Tradicionalmente, o MINIX tem se apresentado como um sistema operacional com enfoque no aprendizado. Tanto a versão 1 quanto a versão 2 do MINIX foram desenvolvidas para ajudar estudantes a aprenderem sobre sistemas operacionais. O código por trás do MINIX era pequeno e claro, fazendo dele uma prática ferramenta de estudo em um campo tão complexo. A versão mais recente, o MINIX 3, tenta manter os princípios das versões anteriores, mas também tenta ser mais prático, como um sistema operacional moderno nos moldes do UNIX.

O site do MINIX é um exemplo de documentação clara e fácil de ler. O site cobre boa parte da história do projeto, os objetivos de desenvolvimento atuais e os benefícios do design do MINIX. O ponto mais interessante do design talvez seja o fato dos drivers de hardware do MINIX serem executados como processos de usuário. Isso significa que se um driver cair, o kernel não fica instável. Em vez disso, o kernel simplesmente reinicia o driver que falhou e continua como se nada tivesse acontecido. Isso meio que dá ao MINIX uma capacidade de autorregeneração. O site também traz bastante informação sobre a instalação e o uso do sistema operacional, incluindo o particionamento de disco, a inicialização múltipla e a configuração de contas de usuário.

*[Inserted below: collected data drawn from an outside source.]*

Lemma fibTakahashi_edge_cases_witness :
  fibTakahashi 0 (-4) = ([], Done 0) /\
  fibTakahashi 0 0 = ([], Done 0) /\
  fibTakahashi 0 1 = ([], Done 1) /\
  fibTakahashi 0 2 = ([], Done 1).
Proof.
  repeat apply conj.
  - apply (proj1 (fibTakahashi_edge_cases 0 (-4))). lia.
  - apply (proj1 (fibTakahashi_edge_cases 0 0)). lia.
  - apply (proj2 (fibTakahashi_edge_cases 0 1)). left. reflexivity.
  - apply (proj2 (fibTakahashi_edge_cases 0 2)). right. reflexivity.
Defined.

(** C9: for every n >= 1, [log2 n] returns floor(log2(n)): the r with
    2^r <= n < 2^(r+1), the position of the most significant set bit of n. *)
Theorem log2_floor (fuel : nat) (n : Z) :
  1 <= n -> is_int n -> (Z.to_nat (Z.log2 n) <= fuel)%nat ->
  exists r : Z,
    log2 fuel n = Done r /\
    0 <= r /\ 2 ^ r <= n < 2 ^ (r + 1) /\
    Z.testbit n r = true /\
    (forall j : Z, r < j -> Z.testbit n j = false).
Proof.
  intros Hn Hint Hfuel. exists (Z.log2 n).
  split; [apply log2_correct; assumption|].
  split; [apply Z.log2_nonneg|].
  split; [apply Z.log2_spec; lia|].
  split; [apply Z.bit_log2; lia|].
  intros j Hj. apply Z.bits_above_log2; lia.
Qed.

Lemma log2_floor_witness :
  exists r : Z,
    log2 63 5505 = Done r /\
    0 <= r /\ 2 ^ r <= 5505 < 2 ^ (r + 1) /\
    Z.testbit 5505 r = true /\
    (forall j : Z, r < j -> Z.testbit 5505 j = false).
Proof.
  apply (log2_floor 63 5505);
    [lia | apply is_int_small; lia | vm_compute; lia].
Defined.

(** C10: [Fibonacci n] terminates for every Go [int] n, positive, zero or
    negative.  Every call of [log2], from the dispatcher or from
    [fibBlenkinsop] and [fibTakahashi] called on any n, has an argument
    >= 1 (from the dispatcher, >= 101); the loop of [log2] terminates for
    every argument >= 1; for a negative argument it exhausts any fuel, and
    so does any run that calls it. *)
Theorem Fibonacci_terminates (fuel : nat) (n : Z) :
  ((100 <= fuel)%nat -> is_int n ->
   exists v : Z, result (Fibonacci fuel n) = Done v) /\
  (Forall (fun m => 101 <= m) (log2_calls (Fibonacci fuel n)) /\
   Forall (fun m => 1 <= m) (log2_calls (fibBlenkinsop fuel n)) /\
   Forall (fun m => 1 <= m) (log2_calls (fibTakahashi fuel n))) /\
  (1 <= n -> is_int n -> (63 <= fuel)%nat ->
   exists r : Z, log2 fuel n = Done r) /\
  (n < 0 ->
   log2 fuel n = OutOfFuel /\
   forall (B : Type) (k : Z -> go B),
     result (h <- call_log2 fuel n ;; k h) = OutOfFuel).
Proof.
  split; [|split; [|split]].
  - intros Hfuel Hint. exists (F n). apply Fibonacci_result; assumption.
  - unfold log2_calls.
    destruct (Fibonacci_calls fuel n) as [-> _].
    destruct (fibBlenkinsop_calls fuel n) as [-> _].
    destruct (fibTakahashi_calls fuel n) as [-> _].
    destruct (Z.leb_spec n 92), (Z.leb_spec n 100), (Z.leb_spec n 5504),
             (Z.ltb_spec n 1), (Z.leb_spec n 2);
      cbn [flat_map app]; repeat split; repeat constructor; lia.
  - intros Hn Hint Hfuel. exists (Z.log2 n).
    apply log2_correct; try assumption. apply log2_fuel; assumption.
  - intros Hn. split; [apply log2_negative_diverges; exact Hn|].
    intros B k. unfold call_log2, bind.
    rewrite log2_negative_diverges by exact Hn. reflexivity.
Qed.

Lemma Fibonacci_terminates_witness :
  (exists v : Z, result (Fibonacci 100 (2 ^ 63 - 1)) = Done v) /\
  (exists v : Z, result (Fibonacci 100 (- 2 ^ 63)) = Done v) /\
  (exists r : Z, log2 100 (2 ^ 63 - 1) = Done r) /\
  log2 100 (-1) = OutOfFuel.
Proof.
  repeat apply conj.
  - apply (proj1 (Fibonacci_terminates 100 (2 ^ 63 - 1)));
      [lia | apply is_int_small; lia].
  - apply (proj1 (Fibonacci_terminates 100 (- 2 ^ 63)));
      [lia | apply is_int_small; lia].
  - apply (proj1 (proj2 (proj2 (Fibonacci_terminates 100 (2 ^ 63 - 1)))));
      [lia | apply is_int_small; lia | lia].
  - refine (proj1 (proj2 (proj2 (proj2 (Fibonacci_terminates 100 (-1)))) _)).
    lia.
Defined.

(** * Beyond the claims *)

(** ** More on loops: the exact number of iterations *)

Section LoopCount.

Context {S : Type}.
Variable cond : S -> bool.
Variable body : S -> S.

(** With a variant that every iteration decreases by exactly one and that
    is zero when the condition fails, fuel below the variant is exhausted. *)
Lemma for_loop_out_of_fuel (I : S -> Prop) (m : S -> nat) :
  (forall t, I t -> cond t = true ->
             I (body t) /\ Datatypes.S (m (body t)) = m t) ->
  (forall t, I t -> cond t = false -> m t = O) ->
  forall (fuel : nat) (s : S),
    I s -> (fuel < m s)%nat -> for_loop fuel cond body s = OutOfFuel.
Proof.
  intros Hstep Hexit fuel.
  induction fuel as [|k IH]; intros s Hs Hlt; simpl;
    destruct (cond s) eqn:Hc.
  - reflexivity.
  - rewrite (Hexit s Hs Hc) in Hlt. lia.
  - destruct (Hstep s Hs Hc) as [Hb Hm]. apply IH; [exact Hb | lia].
  - rewrite (Hexit s Hs Hc) in Hlt. lia.
Qed.

End LoopCount.

(** ** More on Fibonacci numbers *)

Lemma fib_pos (n : nat) : (1 <= n)%nat -> 0 < fib n.
Proof.
  intros Hn. destruct n as [|n]; [lia|]. clear Hn.
  induction n as [|n IH]; [reflexivity|].
  rewrite fib_SS. pose proof (fib_nonneg n). lia.
Qed.

Lemma fib_mono (m n : nat) : (m <= n)%nat -> fib m <= fib n.
Proof.
  induction 1 as [|n Hle IH]; [lia|].
  apply Z.le_trans with (fib n); [exact IH|].
  destruct n as [|n]; [cbn; lia|].
  rewrite fib_SS. pose proof (fib_nonneg n). lia.
Qed.

Lemma fib_strict (m n : nat) : (2 <= m)%nat -> (m < n)%nat -> fib m < fib n.
Proof.
  intros Hm Hlt.
  apply Z.lt_le_trans with (fib (S m)); [|apply fib_mono; lia].
  destruct m as [|m]; [lia|]. rewrite fib_SS.
  pose proof (fib_pos m ltac:(lia)). lia.
Qed.

Lemma fib_lt_pow2 (n : nat) : fib n < 2 ^ Z.of_nat n.
Proof.
  enough (H : fib n < 2 ^ Z.of_nat n /\ fib (S n) < 2 ^ Z.of_nat (S n))
    by apply H.
  induction n as [|n [IH1 IH2]]; [split; reflexivity|].
  split; [exact IH2|].
  rewrite fib_SS.
  rewrite Nat2Z.inj_succ, Z.pow_succ_r in IH2 |- * by lia.
  rewrite Nat2Z.inj_succ, Z.pow_succ_r by lia.
  lia.
Qed.

Lemma F_nonneg (n : Z) : 0 <= F n.
Proof. unfold F. apply fib_nonneg. Qed.

Lemma F_mono (m n : Z) : m <= n -> F m <= F n.
Proof. intros H. unfold F. apply fib_mono. lia. Qed.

O projeto MINIX lançou em novembro de 2009 sua versão mais recente, a 3.1.5, mas esta análise cobre a versão 3.1.4 de julho de 2009, que era a versão estável mais nova quando o artigo foi escrito. A imagem de instalação que eu baixei do site do projeto coube em um único CD, tendo por volta de 550 MB. Depois de gravar a imagem no CD, comecei minha odisseia. Coloquei o CD no drive do computador, com CPU de 2,5 GHz e 2 GB de RAM, e reiniciei.

O MINIX roda a partir do live CD, levando a um console de texto com uma breve explicação sobre como instalar o sistema operacional na máquina local. Este artigo não é um tutorial. Espera-se que o leitor tenha alguma experiência com sistemas operacionais nos moldes do UNIX, e que saiba o que está fazendo. Fiz login como root (não há senha no live CD) e executei o instalador.

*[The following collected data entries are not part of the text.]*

(** Every session, by cases on the admission, the resolution and the
    dial. *)
Lemma Handle_cases h E conn w :
  ∃ evs ms' r,
    Handle h E conn w = ({| markers := ms'; trace := trace w ++ evs |}, r) ∧
    if negb (allowed h conn) then
      r = Ret None ∧ ms' = markers w ∧
      evs = opening conn :: limiter_events h conn ++ closing conn
    else
      match resolved h E conn (markers w) with
      | None =>
          r = Ret (Some ErrTargetNotAvailable) ∧ ms' = markers w ∧
          dials evs = [] ∧ EvLogError ErrTargetNotAvailable ∈ evs
      | Some target =>
          dials evs = [(network_of conn, Addr target)] ∧
          match router h (network_of conn) (Addr target) with
          | inl err =>
              r = Ret (Some err) ∧
              ms' = set_marker target Dead (markers w) ∧
              Forall (λ e, is_relay e = false) evs
          | inr cc =>
              r = Ret None ∧
              ms' = set_marker target Alive (markers w) ∧
              ∃ pre post,
                evs = pre ++ marker_events target EvReset ++ post ∧
                Forall (λ e, is_relay e = false) pre ∧
                relay_event E (sniffed h E conn).1.1 (sniffed h E conn).2
                  target cc ∈ post
          end
      end.
Proof.
  rewrite Handle_run. unfold resolved. cbv zeta.
  destruct (allowed h conn); simpl.
  2: { eexists _, _, _; split; [|done]. unfold add_events; simpl.
       by rewrite <- app_assoc. }
  destruct (sniffed h E conn) as [[rw host] protocol]; simpl.
  set (pre0 := opening conn :: limiter_events h conn ++ sniff_events h E conn).
  assert (Hpre0 : dials pre0 = []).
  { unfold pre0, opening. rewrite dials_cons, dials_app, dials_limiter,
      dials_sniff. done. }
  assert (Hrel0 : Forall (λ e, is_relay e = false) pre0).
  { unfold pre0. constructor; [done|]. apply Forall_app; split;
      [apply not_relay_limiter | apply not_relay_sniff]. }
  assert (Hw : ∀ more, add_events (add_events w (opening conn :: limiter_events h conn))
                  (sniff_events h E conn ++ more)
                = add_events w (pre0 ++ more)).
  { intros more. rewrite add_events_app. unfold pre0. simpl.
    by rewrite <- app_assoc. }
  assert (Hsel : ∀ target sel w0,
    trace w0 = trace w ++ pre0 ++ sel → markers w0 = markers w →
    dials sel = [] → Forall (λ e, is_relay e = false) sel →
    ∃ evs ms' r,
      (let '(w3, r) := dial_and_relay h E conn (network_of conn) rw protocol
                         target w0 in (add_events w3 (closing conn), r))
      = ({| markers := ms'; trace := trace w ++ evs |}, r) ∧
      dials evs = [(network_of conn, Addr target)] ∧
      match router h (network_of conn) (Addr target) with
      | inl err =>
          r = Ret (Some err) ∧
          ms' = set_marker target Dead (markers w) ∧
          Forall (λ e, is_relay e = false) evs
      | inr cc =>
          r = Ret None ∧
          ms' = set_marker target Alive (markers w) ∧
          ∃ pre post,
            evs = pre ++ marker_events target EvReset ++ post ∧
            Forall (λ e, is_relay e = false) pre ∧
            relay_event E rw protocol target cc ∈ post
      end).
  { intros target sel w0 Htr Hms Hdsel Hrsel.
    destruct (dial_and_relay_run h E conn (network_of conn) rw protocol
                target w0) as (evs & Hd & Hrun).
    exists (pre0 ++ sel ++ evs ++ closing conn).
    destruct (router h (network_of conn) (Addr target)) as [err|cc].
    - destruct Hrun as [-> Hnr]. eexists _, _; split; [|split; [|split; [done|split]]].
      + unfold add_events; simpl. rewrite Htr. unfold pre0. by lnorm.
      + rewrite !dials_app, Hpre0, Hdsel, Hd. done.
      + by rewrite Hms.
      + repeat (apply Forall_app; split); try done. by repeat constructor.
    - destruct Hrun as [-> (pre & post & Hevs & Hnr & Hin)].
      eexists _, _; split; [|split; [|split; [done|split]]].
      + unfold add_events; simpl. rewrite Htr. unfold pre0. by lnorm.
      + rewrite !dials_app, Hpre0, Hdsel, Hd. done.
      + by rewrite Hms.
      + exists (pre0 ++ sel ++ pre), (post ++ closing conn).
        split; [rewrite Hevs; by rewrite <- !app_assoc|]. split; [|set_solver].
        repeat (apply Forall_app; split); done. }
  destruct (hop h) as [hp|].
  - destruct (hp (markers w) (with_port host) protocol) as [target|].
    + apply (Hsel target [EvSelect (with_port host) protocol]);
        [|done|done|by repeat constructor].
      rewrite add_events_app. unfold add_events, pre0; simpl.
      by rewrite <- !app_assoc.
    + eexists _, _, _; split; [|split; [done|split; [done|split]]].
      * unfold add_events; simpl. by lnorm.
      * rewrite dials_cons, !dials_app, dials_limiter, dials_sniff. done.
      * rewrite elem_of_cons, !elem_of_app, !elem_of_cons. tauto.
  - apply (Hsel _ []); [|done|done|done].
    rewrite add_events_app. unfold add_events, pre0; simpl.
    by rewrite <- !app_assoc, app_nil_r.
Qed.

O instalador é baseado em texto, e consegue ser amigável e sucinto ao mesmo tempo. As opções são bem explicadas e as coisas são suficientemente fáceis, se levarmos em conta que se trata de um instalador em modo texto. Para demonstrar o que eu quero dizer, não há como voltar atrás e mudar alguma coisa; é preciso matar o instalador e fazer tudo de novo. Sem falar em mensagens “úteis” como esta que eu recebi, com direito a erro de digitação e tudo, durante o reparticionamento: “Confirme a exclusão da região 0, acarretando na perda de todos os dados contidos nela. Você disco não é atualizado na mesma hora, mas ainda. Deseja continuar?”

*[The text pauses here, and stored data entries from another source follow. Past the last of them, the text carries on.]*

Lemma no_save_before_suggestion_or_input_witness :
  reachable ascii_toLowerCase initial
  ∧ truthy_opt (aiSuggestion initial) = false
  ∧ userCategory initial = []
  ∧ step ascii_toLowerCase initial cancel_click
    = Some (settle (handleCancel initial))
  ∧ saves (invoked (settle (handleCancel initial))) = saves (invoked initial).
Proof.
  assert (reachable ascii_toLowerCase initial) as Hr by (by exists []).
  split; [exact Hr|]. do 3 (split; [reflexivity|]).
  apply (no_save_before_suggestion_or_input ascii_toLowerCase initial
           (settle (handleCancel initial)) cancel_click);
    [exact Hr|reflexivity..].
Defined.

Lemma cancel_never_submits_witness :
  is_cancel_request (input_keydown (lit "Escape") false) = true
  ∧ ∃ s', step ascii_toLowerCase editing (input_keydown (lit "Escape") false)
          = Some s'
          ∧ invoked s' = [close_toolbar_window]
          ∧ saves (invoked s') = saves (invoked editing).
Proof.
  split; [reflexivity|]. eexists.
  split; [vm_compute; reflexivity|]. split; [reflexivity|].
  apply (cancel_never_submits ascii_toLowerCase editing _
           (input_keydown (lit "Escape") false));
    [reflexivity | vm_compute; reflexivity].
Defined.

End ToolbarFacts.

(** ** The item list *)
Module AppFacts.
Import JS App.

Lemma default_last_cons {A} (d y : A) (l : list A) :
  default d (last (y :: l)) = default y (last l).
Proof. rewrite last_cons. by destruct (last l). Qed.

Section Events.
Context {Payload : Type}.

Lemma run_invoked (es : list (Event Payload)) : ∀ s,
  invoked (run s es)
  = invoked s ++ replicate (length (filter is_change es)) get_items.
Proof.
  induction es as [|e es IH]; intros s.
  - simpl. by rewrite app_nil_r.
  - change (run s (e :: es)) with (run (handle e s) es).
    rewrite IH, filter_cons.
    destruct e as [p|p|[l|err]]; simpl; try done;
      by rewrite <- app_assoc.
Qed.

Lemma run_items (es : list (Event Payload)) : ∀ s,
  items (run s es) = default (items s) (last (omap fetched es)).
Proof.
  induction es as [|e es IH]; intros s; [done|].
  unfold run in *. simpl. rewrite IH.
  destruct e as [p|p|[l|err]]; simpl; try done.
  by rewrite default_last_cons.
Qed.

(** C6. Both listeners ignore what the event carries and call [getItems]:
    one [get_items] command is invoked and the displayed [items] are not
    touched by the event itself; when the command resolves, its result
    replaces the whole list, whatever was displayed (when it rejects, the
    list stays). Over any sequence of events, [get_items] has been invoked
    once per change event, and the displayed list is the last list the
    backend returned. *)
Theorem events_refetch_full_list (p : Payload) (s : State)
    (es : list (Event Payload)) :
  handle (clip_saved p) s = getItems s
  ∧ handle (clip_deleted p) s = getItems s
  ∧ invoked (getItems s) = invoked s ++ [get_items]
  ∧ items (getItems s) = items s
  ∧ (∀ l, items (handle (Payload:=Payload) (get_items_settled (inl l)) s)
          = l)
  ∧ (∀ err,
       items (handle (Payload:=Payload) (get_items_settled (inr err)) s)
       = items s)
  ∧ invoked (run s es)
    = invoked s ++ replicate (length (filter is_change es)) get_items
  ∧ items (run s es) = default (items s) (last (omap fetched es)).
Proof.
  repeat split; try done.
  - apply run_invoked.
  - apply run_items.
Qed.

End Events.

End AppFacts.

(** ** Testing a hotkey *)
Module TestHotkeyFacts.
Import JS JSFacts SettingsDialog.

(** C7. [testHotkey] always returns normally. For a binding that is not
    blank it invokes [test_global_hotkey] once; when the command resolves,
    [testResult] becomes [success]; when it rejects, the error is caught,
    [testResult] becomes [error] and a toast shows the error. A blank
    binding (empty after [trim]) is answered by a toast alone, without any
    command invoked. *)
Theorem testHotkey_reports_result (backend : jsstring → option jsstring)
    (s : State) :
  ∃ s', testHotkey backend s = (Returned (), s')
    ∧ globalShortcut s' = globalShortcut s
    ∧ if truthy (trim (globalShortcut s))
      then invoked s' = invoked s ++ [test_global_hotkey (globalShortcut s)]
           ∧ isTesting s' = false
           ∧ match backend (globalShortcut s) with
             | None =>
                 testResult s' = Some success ∧ toasts s' = toasts s
             | Some err =>
                 testResult s' = Some error
                 ∧ toasts s' = toasts s ++ [lit "Invalid hotkey: " ++ err]
             end
      else invoked s' = invoked s
           ∧ testResult s' = testResult s
           ∧ isTesting s' = isTesting s
           ∧ toasts s'
             = toasts s ++ [lit "Please enter a hotkey combination first"].
Proof.
  unfold testHotkey.
  destruct (truthy (trim (globalShortcut s))) eqn:Hblank; simpl.
  - unfold mbind, M_bind, try_finally, try_catch, invoke; simpl.
    destruct (backend (globalShortcut s)) as [err|]; simpl;
      eexists; (split; [reflexivity|]); simpl; by repeat split.
  - eexists. split; [reflexivity|]. by repeat split.
Qed.

(** The function run against a backend that accepts every binding but
    ["Bogus"]. *)
Example testHotkey_accepted :
  let backend h :=
    if bool_decide (h = lit "Bogus") then Some (lit "unknown key") else None in
  let s := {| globalShortcut := lit "CommandOrControl+Shift+C";
              isTesting := false; testResult := None; toasts := [];
              console := []; timers := []; invoked := [] |} in
  testHotkey backend s
  = (Returned (),
     {| globalShortcut := lit "CommandOrControl+Shift+C";
        isTesting := false; testResult := Some success; toasts := [];
        console := []; timers := [(3000%N, clear_testResult)];
        invoked := [test_global_hotkey (lit "CommandOrControl+Shift+C")] |}).
Proof. reflexivity. Qed.

Example testHotkey_rejected :
  let backend h :=
    if bool_decide (h = lit "Bogus") then Some (lit "unknown key") else None in
  let s := {| globalShortcut := lit "Bogus";
              isTesting := false; testResult := None; toasts := [];
              console := []; timers := []; invoked := [] |} in
  testHotkey backend s
  = (Returned (),
     {| globalShortcut := lit "Bogus";
        isTesting := false; testResult := Some error;
        toasts := [lit "Invalid hotkey: unknown key"];
        console := [lit "Hotkey test failed: unknown key"];
        timers := [(5000%N, clear_testResult)];
        invoked := [test_global_hotkey (lit "Bogus")] |}).
Proof. reflexivity. Qed.

Example testHotkey_blank :
  let s := {| globalShortcut := lit "   ";
              isTesting := false; testResult := None; toasts := [];
              console := []; timers := []; invoked := [] |} in
  testHotkey (λ _, None) s
  = (Returned (),
     {| globalShortcut := lit "   ";
        isTesting := false; testResult := None;
        toasts := [lit "Please enter a hotkey combination first"];
        console := []; timers := []; invoked := [] |}).
Proof. reflexivity. Qed.

End TestHotkeyFacts.

(** ** Filtering the grid *)
Module GridFacts.
Import JS JSFacts App GridVirtualizer.

Section Engine.
Context (toLowerCase : jsstring → jsstring).

(** C8. The displayed list is a subsequence of the items: the order is
    kept and no item is added or repeated. With a search query that is
    empty or white space only and no category selected, it is the whole
    list. *)
Theorem displayedItems_subsequence (items : list ClipItem)
    (searchQuery : jsstring) (selectedCategories : list jsstring) :
  displayedItems toLowerCase items searchQuery selectedCategories
    `sublist_of` items
  ∧ (NoDup items →
     NoDup (displayedItems toLowerCase items searchQuery selectedCategories))
  ∧ (forallb isWhiteSpace searchQuery = true → selectedCategories = [] →
     displayedItems toLowerCase items searchQuery selectedCategories = items).
Proof.
  assert (displayedItems toLowerCase items searchQuery selectedCategories
            `sublist_of` items) as Hsub.
  { unfold displayedItems.
    destruct (truthy (trim searchQuery)), (bool_decide _); try done.
    - etrans; apply sublist_filter.
    - apply sublist_filter.
    - apply sublist_filter. }
  split; [done|]. split.
  - intros Hnd. by eapply sublist_NoDup.
  - intros Hq ->. unfold displayedItems.
    apply trim_nil_iff in Hq as ->. done.
Qed.

End Engine.

(** The filter on the sample items: a search matches the text of the
    first, a hyphenated query matches through the normalised text, and a
    selected category keeps the items that carry it. *)
Example displayedItems_search :
  id <$> displayedItems ascii_toLowerCase example_items (lit " HeLLo ") []
  = [lit "1"].
Proof. reflexivity. Qed.

Example displayedItems_tag :
  id <$> displayedItems ascii_toLowerCase example_items (lit "x") []
  = [lit "2"].
Proof. reflexivity. Qed.

Example displayedItems_category :
  id <$> displayedItems ascii_toLowerCase example_items (lit "")
           [lit "notes"; lit "url"]
  = [lit "1"].
Proof. reflexivity. Qed.

Lemma displayedItems_subsequence_witness :
  NoDup example_items
  ∧ forallb isWhiteSpace (lit "  ") = true
  ∧ displayedItems ascii_toLowerCase example_items (lit "  ") []
    = example_items
  ∧ NoDup (displayedItems ascii_toLowerCase example_items (lit "  ") []).
Proof.
  assert (NoDup example_items) as Hnd.
  { unfold example_items. apply NoDup_cons. split.
    - intros Hin%list_elem_of_singleton. discriminate Hin.
    - apply NoDup_singleton. }
  split; [exact Hnd|]. split; [reflexivity|].
  destruct (displayedItems_subsequence ascii_toLowerCase example_items
              (lit "  ") []) as (_ & Hn & Hall).
  split; [apply Hall; reflexivity | apply Hn, Hnd].
Defined.

End GridFacts.

(** ** Formatting a timestamp *)
Module UtilsFacts.
Import JS JSFacts Utils.

Lemma test_Forall2 (pattern : list Atom) (s : jsstring) :
  test pattern s = true ↔ Forall2 (λ a c, matches_atom a c = true) pattern s.
Proof.
  revert s. induction pattern as [|a pattern IH]; intros [|c s]; simpl.
  - split; [constructor|done].
  - split; [done|inversion 1].
  - split; [done|inversion 1].
  - rewrite andb_true_iff, IH. split.
    + intros [??]. by constructor.
    + by inversion 1.
Qed.

Lemma matches_digit (c : N) :
  matches_atom digit c = true ↔ (48 ≤ c ≤ 57)%N.
Proof. simpl. by rewrite andb_true_iff, !N.leb_le. Qed.

Lemma matches_char (c c' : N) : matches_atom (char c') c = true ↔ c = c'.
Proof. simpl. apply N.eqb_eq. Qed.

(** The pattern of the source accepts exactly the strings of the shape
    ["YYYY-MM-DD HH:MM:SS"]. *)
Lemma test_timestamp_pattern (s : jsstring) :
  test timestamp_pattern s = true ↔ is_timestamp_shape s.
Proof.
  rewrite test_Forall2. unfold is_timestamp_shape. split.
  - intros H. split; [symmetry; apply (Forall2_length _ _ _ H)|].
    intros i c Hc.
    destruct (Forall2_lookup_r _ _ _ _ _ H Hc) as (a & Ha & Hm).
    do 19 (destruct i as [|i];
           [injection Ha as <-; vm_compute bool_decide; cbv iota;
            first [by apply matches_char | by apply matches_digit]|]).
    done.
  - intros [Hlen Hs]. apply Forall2_same_length_lookup_2; [done|].
    intros i a c Ha Hc. specialize (Hs i c Hc). revert Hs.
    do 19 (destruct i as [|i];
           [injection Ha as <-; vm_compute bool_decide; cbv iota;
            first [by apply matches_char | by apply matches_digit]|]).
    done.
Qed.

MINIX 3 – instalação concluída com êxito.

O instalador oferece boas opções como padrão, e concluí o projeto sem problemas logo de primeira. Depois de reiniciado o computador, o sistema me perguntou onde o MINIX estava instalado. O local fica memorizado para as próximas inicializações. Cheguei a um prompt de comandos e recebi instruções sobre como adicionar novos pacotes ao sistema usando um programa chamado “Packman”.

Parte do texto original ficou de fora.